BEGIN

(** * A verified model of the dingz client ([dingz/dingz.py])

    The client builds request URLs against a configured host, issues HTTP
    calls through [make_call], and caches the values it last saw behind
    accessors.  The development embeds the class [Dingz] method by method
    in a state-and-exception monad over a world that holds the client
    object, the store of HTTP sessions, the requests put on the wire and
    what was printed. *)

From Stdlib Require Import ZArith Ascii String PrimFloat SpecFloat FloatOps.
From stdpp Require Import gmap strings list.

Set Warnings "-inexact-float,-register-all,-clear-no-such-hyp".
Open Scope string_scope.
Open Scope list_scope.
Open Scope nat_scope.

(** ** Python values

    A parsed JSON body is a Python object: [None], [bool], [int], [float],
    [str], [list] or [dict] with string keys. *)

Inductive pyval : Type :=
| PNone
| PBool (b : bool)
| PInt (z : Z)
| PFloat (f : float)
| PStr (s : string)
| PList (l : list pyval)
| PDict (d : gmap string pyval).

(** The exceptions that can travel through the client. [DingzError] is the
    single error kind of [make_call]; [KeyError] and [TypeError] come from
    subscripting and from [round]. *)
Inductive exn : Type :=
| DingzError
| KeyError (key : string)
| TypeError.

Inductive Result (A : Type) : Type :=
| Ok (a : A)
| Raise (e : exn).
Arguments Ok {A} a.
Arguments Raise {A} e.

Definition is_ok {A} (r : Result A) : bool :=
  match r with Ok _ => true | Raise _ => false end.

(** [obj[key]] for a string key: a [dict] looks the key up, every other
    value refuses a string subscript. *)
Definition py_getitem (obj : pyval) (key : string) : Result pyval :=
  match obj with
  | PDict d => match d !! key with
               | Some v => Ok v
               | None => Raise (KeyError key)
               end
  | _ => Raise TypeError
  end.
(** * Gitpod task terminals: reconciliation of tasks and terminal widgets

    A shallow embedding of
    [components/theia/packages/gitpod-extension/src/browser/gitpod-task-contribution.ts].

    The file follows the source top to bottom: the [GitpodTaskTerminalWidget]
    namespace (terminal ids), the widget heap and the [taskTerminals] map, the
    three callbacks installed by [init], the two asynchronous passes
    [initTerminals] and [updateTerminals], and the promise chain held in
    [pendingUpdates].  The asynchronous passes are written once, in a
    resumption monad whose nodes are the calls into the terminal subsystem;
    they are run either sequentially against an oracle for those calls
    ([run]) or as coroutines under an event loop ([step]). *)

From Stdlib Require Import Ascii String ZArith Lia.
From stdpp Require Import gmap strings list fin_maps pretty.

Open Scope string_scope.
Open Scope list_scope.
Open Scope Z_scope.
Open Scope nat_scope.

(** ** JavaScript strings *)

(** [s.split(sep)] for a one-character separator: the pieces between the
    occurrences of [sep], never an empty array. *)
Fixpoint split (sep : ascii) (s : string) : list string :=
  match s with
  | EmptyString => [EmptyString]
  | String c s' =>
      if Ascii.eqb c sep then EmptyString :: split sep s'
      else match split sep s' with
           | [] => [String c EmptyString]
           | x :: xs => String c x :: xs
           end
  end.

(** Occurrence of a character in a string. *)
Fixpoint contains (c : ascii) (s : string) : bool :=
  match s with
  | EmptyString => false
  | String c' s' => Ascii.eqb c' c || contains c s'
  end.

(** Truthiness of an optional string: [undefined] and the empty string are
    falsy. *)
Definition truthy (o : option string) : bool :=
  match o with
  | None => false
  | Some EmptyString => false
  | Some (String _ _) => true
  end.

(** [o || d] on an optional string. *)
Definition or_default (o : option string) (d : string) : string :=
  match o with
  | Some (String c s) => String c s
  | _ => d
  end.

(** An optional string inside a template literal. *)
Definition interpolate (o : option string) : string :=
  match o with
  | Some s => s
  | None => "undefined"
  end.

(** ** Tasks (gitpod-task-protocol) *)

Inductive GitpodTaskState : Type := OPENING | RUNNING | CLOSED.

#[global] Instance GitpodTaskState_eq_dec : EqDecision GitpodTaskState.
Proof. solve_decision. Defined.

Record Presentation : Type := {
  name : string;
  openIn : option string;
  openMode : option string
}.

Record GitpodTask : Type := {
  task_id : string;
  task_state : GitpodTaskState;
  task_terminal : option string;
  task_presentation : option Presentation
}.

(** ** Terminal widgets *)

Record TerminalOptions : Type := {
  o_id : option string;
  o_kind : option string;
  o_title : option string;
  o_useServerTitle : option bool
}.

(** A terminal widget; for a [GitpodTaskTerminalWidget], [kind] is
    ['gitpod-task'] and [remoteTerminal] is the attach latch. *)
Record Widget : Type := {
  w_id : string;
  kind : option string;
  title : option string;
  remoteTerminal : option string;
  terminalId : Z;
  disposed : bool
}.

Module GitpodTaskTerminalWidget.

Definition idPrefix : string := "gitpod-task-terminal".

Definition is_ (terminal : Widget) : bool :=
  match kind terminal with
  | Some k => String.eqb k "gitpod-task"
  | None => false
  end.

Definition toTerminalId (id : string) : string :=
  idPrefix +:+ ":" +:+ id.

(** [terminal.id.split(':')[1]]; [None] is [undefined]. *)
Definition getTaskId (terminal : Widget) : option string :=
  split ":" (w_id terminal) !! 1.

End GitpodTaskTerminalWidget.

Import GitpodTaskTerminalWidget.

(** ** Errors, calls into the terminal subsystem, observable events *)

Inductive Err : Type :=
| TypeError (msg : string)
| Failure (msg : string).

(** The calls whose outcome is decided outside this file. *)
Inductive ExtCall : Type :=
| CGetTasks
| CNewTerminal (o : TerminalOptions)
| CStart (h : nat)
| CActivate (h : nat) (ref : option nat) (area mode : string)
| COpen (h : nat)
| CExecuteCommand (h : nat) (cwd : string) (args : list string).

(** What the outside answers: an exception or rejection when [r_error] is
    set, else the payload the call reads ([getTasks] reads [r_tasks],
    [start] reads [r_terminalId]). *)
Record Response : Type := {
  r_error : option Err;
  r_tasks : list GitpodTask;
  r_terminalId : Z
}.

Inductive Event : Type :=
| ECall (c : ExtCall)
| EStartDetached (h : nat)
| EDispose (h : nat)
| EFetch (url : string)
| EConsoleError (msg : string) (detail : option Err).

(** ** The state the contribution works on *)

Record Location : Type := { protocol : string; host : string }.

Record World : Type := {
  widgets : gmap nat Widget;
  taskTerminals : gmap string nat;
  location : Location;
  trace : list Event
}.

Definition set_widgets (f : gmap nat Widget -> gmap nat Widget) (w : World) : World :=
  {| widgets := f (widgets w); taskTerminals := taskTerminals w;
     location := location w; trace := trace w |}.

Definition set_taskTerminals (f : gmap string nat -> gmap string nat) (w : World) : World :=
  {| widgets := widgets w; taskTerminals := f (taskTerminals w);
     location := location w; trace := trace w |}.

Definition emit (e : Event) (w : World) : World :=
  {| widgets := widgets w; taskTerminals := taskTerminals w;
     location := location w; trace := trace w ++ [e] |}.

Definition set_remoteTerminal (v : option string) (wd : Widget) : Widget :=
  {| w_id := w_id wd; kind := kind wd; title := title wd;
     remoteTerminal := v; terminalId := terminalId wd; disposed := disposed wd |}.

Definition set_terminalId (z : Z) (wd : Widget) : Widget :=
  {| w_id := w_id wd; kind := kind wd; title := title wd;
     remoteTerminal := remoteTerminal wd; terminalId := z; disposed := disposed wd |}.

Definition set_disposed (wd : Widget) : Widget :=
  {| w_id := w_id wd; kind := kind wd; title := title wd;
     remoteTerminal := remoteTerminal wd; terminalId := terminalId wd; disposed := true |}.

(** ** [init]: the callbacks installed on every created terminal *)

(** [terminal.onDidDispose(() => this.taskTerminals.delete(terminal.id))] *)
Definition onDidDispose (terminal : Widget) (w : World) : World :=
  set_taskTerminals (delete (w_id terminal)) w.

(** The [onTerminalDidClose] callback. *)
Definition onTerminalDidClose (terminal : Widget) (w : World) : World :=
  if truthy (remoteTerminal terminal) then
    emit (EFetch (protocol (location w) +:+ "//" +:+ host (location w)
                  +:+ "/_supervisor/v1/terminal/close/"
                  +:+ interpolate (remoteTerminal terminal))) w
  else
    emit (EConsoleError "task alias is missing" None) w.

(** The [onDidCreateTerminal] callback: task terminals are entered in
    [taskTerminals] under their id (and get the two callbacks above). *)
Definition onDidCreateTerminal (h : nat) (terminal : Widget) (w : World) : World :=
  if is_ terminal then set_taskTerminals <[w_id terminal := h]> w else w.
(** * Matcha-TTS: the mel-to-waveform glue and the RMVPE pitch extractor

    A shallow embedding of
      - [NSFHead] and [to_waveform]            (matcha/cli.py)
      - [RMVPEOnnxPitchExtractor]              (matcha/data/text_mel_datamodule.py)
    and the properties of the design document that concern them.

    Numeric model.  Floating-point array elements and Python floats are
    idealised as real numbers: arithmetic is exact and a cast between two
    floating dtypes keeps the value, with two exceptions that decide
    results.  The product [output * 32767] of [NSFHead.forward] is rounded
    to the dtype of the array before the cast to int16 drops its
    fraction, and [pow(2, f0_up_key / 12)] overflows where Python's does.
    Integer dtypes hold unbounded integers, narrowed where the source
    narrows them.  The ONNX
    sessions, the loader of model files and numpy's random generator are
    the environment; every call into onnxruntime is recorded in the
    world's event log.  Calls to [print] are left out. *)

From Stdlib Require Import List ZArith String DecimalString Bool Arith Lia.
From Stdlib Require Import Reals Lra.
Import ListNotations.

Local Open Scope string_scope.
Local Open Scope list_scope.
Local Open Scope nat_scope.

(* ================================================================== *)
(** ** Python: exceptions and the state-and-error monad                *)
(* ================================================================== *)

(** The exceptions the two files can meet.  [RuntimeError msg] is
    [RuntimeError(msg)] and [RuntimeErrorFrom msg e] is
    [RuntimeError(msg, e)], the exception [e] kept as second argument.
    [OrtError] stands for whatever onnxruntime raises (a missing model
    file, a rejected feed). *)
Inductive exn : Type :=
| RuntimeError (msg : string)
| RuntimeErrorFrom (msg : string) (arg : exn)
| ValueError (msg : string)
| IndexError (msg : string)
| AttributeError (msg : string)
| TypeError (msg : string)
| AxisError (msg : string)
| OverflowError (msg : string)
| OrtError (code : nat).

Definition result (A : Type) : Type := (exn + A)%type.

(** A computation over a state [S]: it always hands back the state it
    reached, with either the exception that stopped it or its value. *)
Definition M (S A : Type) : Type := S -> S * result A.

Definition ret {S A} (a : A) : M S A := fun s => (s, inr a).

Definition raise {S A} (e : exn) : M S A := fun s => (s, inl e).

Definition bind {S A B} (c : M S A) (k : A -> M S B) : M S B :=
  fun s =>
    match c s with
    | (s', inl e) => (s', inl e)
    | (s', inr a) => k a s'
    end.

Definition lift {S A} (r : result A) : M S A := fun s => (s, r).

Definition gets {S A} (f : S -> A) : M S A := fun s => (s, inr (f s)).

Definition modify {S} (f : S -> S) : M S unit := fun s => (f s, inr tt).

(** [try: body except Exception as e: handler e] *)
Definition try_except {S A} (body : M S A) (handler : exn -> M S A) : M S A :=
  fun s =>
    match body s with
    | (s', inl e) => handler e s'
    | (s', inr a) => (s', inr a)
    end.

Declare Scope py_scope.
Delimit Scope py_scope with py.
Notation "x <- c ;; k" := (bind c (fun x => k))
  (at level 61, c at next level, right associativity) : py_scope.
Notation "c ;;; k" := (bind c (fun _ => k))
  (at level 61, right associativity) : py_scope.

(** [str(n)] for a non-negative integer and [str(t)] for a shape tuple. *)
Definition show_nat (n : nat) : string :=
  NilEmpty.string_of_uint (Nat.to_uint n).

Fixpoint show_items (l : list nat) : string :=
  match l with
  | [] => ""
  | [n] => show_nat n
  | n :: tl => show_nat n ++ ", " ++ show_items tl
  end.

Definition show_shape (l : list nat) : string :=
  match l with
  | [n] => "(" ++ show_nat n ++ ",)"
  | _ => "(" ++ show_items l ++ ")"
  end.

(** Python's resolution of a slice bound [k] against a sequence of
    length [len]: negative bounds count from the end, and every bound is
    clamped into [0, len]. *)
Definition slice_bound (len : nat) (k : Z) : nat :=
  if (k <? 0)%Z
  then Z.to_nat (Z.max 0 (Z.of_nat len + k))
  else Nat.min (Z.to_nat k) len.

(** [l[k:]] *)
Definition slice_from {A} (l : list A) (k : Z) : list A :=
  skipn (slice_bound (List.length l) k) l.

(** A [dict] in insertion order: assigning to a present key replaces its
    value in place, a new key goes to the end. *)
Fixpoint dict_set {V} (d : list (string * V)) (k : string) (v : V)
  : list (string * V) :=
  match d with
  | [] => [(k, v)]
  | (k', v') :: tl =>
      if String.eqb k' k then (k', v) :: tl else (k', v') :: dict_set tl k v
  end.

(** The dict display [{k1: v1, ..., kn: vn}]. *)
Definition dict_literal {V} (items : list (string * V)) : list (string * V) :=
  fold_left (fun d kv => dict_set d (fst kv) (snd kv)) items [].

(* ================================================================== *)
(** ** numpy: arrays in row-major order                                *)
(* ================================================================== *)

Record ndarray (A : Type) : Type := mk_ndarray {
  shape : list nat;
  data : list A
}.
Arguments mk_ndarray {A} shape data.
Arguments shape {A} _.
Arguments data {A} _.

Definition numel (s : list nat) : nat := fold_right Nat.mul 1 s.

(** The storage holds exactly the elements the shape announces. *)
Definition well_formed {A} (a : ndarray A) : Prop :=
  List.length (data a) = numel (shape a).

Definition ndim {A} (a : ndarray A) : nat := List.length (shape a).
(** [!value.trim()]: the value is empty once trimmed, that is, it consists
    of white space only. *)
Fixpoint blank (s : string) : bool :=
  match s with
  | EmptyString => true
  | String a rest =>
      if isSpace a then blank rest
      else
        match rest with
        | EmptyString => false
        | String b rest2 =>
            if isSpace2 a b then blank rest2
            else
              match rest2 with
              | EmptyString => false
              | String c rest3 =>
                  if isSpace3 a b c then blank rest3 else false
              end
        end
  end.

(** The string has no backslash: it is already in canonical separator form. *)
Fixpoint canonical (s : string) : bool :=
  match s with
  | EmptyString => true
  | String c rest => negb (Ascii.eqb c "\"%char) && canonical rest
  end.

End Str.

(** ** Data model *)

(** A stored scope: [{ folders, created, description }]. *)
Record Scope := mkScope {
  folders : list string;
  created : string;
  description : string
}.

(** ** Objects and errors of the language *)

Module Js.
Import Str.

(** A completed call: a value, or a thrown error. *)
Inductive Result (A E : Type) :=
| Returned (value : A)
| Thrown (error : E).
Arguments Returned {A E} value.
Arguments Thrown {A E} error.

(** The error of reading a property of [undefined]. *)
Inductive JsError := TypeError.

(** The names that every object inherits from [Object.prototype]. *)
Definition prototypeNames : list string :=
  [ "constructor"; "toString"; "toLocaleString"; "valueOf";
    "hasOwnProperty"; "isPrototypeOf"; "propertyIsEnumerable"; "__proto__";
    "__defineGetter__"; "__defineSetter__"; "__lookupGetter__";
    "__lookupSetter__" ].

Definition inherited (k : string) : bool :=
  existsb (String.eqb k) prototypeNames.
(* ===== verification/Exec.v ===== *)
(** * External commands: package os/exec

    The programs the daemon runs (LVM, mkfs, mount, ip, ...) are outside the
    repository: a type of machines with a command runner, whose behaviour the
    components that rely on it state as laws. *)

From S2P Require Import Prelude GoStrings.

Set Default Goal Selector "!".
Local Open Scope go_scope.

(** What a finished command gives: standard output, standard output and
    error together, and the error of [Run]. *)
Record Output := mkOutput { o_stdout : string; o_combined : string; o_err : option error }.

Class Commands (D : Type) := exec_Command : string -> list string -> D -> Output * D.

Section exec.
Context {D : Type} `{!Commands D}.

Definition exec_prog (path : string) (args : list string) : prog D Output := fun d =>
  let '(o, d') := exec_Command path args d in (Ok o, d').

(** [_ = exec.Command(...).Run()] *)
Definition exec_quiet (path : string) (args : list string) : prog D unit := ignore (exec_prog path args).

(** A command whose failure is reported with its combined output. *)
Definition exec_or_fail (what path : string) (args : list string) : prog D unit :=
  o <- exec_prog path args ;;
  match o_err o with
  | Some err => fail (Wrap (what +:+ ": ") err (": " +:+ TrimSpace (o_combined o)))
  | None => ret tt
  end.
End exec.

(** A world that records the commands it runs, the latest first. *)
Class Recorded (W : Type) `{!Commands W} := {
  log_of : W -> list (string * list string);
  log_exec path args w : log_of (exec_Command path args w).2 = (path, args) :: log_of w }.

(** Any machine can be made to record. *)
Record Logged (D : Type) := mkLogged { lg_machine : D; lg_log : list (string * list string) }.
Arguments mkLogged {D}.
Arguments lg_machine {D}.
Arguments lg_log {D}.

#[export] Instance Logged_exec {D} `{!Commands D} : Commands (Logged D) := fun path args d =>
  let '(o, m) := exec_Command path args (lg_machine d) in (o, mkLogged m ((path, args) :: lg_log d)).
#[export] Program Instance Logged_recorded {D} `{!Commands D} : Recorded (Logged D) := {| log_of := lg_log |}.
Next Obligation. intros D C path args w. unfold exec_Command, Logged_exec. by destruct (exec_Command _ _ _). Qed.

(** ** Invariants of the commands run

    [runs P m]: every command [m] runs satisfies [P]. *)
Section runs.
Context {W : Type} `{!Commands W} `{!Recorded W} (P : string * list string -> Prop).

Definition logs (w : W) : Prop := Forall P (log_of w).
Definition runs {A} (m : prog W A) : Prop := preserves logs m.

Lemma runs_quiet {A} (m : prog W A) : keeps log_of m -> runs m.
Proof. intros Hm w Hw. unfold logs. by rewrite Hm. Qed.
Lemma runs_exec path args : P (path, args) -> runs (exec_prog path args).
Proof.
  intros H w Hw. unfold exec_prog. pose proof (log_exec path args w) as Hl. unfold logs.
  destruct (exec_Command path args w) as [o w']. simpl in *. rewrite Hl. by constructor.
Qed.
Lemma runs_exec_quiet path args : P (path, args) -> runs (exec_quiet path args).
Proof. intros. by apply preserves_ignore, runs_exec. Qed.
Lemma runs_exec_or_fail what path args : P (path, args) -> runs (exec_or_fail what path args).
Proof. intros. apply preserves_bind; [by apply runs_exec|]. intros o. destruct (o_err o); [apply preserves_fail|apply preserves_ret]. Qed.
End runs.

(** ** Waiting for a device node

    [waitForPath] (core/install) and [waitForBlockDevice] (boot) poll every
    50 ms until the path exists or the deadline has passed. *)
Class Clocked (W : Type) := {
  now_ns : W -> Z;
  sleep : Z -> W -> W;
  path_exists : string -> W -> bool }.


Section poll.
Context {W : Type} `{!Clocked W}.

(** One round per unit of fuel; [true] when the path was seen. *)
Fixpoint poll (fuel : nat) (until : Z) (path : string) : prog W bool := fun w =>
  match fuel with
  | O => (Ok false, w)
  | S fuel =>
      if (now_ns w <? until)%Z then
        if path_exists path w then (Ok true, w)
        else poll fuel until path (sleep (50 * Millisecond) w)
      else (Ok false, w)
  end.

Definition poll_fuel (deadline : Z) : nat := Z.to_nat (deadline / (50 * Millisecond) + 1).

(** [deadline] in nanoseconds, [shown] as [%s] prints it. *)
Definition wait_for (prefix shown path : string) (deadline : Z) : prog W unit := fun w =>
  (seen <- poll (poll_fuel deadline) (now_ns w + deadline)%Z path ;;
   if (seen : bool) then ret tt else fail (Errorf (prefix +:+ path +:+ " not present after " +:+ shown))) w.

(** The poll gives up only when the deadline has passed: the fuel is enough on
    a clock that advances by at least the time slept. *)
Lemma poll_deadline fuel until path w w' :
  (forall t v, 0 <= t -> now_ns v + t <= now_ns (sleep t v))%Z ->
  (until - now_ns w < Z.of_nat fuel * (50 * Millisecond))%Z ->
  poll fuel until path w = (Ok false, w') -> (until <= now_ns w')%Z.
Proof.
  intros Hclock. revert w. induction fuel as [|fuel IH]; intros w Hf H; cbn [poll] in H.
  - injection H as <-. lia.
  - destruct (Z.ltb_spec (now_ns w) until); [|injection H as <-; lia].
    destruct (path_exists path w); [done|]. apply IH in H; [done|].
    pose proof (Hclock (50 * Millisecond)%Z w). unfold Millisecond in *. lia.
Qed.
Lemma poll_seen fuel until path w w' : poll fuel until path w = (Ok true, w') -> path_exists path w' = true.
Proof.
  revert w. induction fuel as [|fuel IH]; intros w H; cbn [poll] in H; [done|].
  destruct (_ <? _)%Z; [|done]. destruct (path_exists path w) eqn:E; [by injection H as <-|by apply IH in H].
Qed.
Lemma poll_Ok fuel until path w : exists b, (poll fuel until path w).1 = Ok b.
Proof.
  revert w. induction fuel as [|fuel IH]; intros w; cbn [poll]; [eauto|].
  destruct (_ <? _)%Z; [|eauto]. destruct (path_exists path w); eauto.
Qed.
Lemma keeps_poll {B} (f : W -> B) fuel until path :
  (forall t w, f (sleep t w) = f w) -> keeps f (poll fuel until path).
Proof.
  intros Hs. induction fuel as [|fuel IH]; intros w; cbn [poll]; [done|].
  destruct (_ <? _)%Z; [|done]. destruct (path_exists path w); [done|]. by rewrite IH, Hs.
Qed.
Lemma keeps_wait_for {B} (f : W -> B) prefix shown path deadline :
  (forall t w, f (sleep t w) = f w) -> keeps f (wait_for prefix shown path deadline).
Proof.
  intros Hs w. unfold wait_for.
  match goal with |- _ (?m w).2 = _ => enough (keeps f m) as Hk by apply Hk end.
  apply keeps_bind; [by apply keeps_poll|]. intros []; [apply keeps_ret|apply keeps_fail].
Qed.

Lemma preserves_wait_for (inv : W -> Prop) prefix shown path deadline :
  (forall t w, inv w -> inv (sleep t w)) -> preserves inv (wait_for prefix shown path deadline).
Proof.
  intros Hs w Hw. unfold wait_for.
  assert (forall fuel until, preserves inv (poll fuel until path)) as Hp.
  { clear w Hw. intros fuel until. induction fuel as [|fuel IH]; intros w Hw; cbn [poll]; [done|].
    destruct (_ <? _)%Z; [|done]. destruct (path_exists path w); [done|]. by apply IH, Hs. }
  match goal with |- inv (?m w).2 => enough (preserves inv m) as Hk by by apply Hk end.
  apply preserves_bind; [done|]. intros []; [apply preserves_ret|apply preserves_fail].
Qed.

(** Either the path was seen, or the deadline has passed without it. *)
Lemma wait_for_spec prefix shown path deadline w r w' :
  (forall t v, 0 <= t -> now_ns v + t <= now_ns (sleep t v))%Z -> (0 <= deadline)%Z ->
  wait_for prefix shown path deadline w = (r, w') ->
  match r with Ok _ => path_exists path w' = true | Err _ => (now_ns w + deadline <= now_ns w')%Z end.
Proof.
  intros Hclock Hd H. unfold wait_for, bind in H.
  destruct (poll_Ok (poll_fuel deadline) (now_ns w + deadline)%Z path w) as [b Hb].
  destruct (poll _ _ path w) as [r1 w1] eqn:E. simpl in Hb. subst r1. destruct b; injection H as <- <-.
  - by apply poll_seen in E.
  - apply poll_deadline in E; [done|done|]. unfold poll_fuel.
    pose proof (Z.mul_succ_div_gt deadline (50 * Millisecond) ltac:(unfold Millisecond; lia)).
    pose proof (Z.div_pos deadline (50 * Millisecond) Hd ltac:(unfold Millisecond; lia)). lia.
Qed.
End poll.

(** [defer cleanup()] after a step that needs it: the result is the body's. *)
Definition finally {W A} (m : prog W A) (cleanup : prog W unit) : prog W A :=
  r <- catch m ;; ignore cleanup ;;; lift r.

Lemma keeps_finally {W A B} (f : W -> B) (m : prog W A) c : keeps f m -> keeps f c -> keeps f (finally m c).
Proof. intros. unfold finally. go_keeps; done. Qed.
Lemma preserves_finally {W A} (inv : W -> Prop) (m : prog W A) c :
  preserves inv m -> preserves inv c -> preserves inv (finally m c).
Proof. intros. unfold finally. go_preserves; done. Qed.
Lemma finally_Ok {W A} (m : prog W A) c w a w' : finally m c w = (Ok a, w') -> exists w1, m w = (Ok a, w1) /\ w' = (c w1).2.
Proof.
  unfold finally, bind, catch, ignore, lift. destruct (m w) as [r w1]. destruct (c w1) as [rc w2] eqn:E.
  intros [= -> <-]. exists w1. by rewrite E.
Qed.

END

Each line from the beginning of the entries to the line with "(** ** Python values" must be repeated exactly, with both end lines kept and no other lines given.

[PROBLEM SOLUTION]
(** * A verified model of the dingz client ([dingz/dingz.py])

    The client builds request URLs against a configured host, issues HTTP
    calls through [make_call], and caches the values it last saw behind
    accessors.  The development embeds the class [Dingz] method by method
    in a state-and-exception monad over a world that holds the client
    object, the store of HTTP sessions, the requests put on the wire and
    what was printed. *)

From Stdlib Require Import ZArith Ascii String PrimFloat SpecFloat FloatOps.
From stdpp Require Import gmap strings list.

Set Warnings "-inexact-float,-register-all,-clear-no-such-hyp".
Open Scope string_scope.
Open Scope list_scope.
Open Scope nat_scope.

(** ** Python values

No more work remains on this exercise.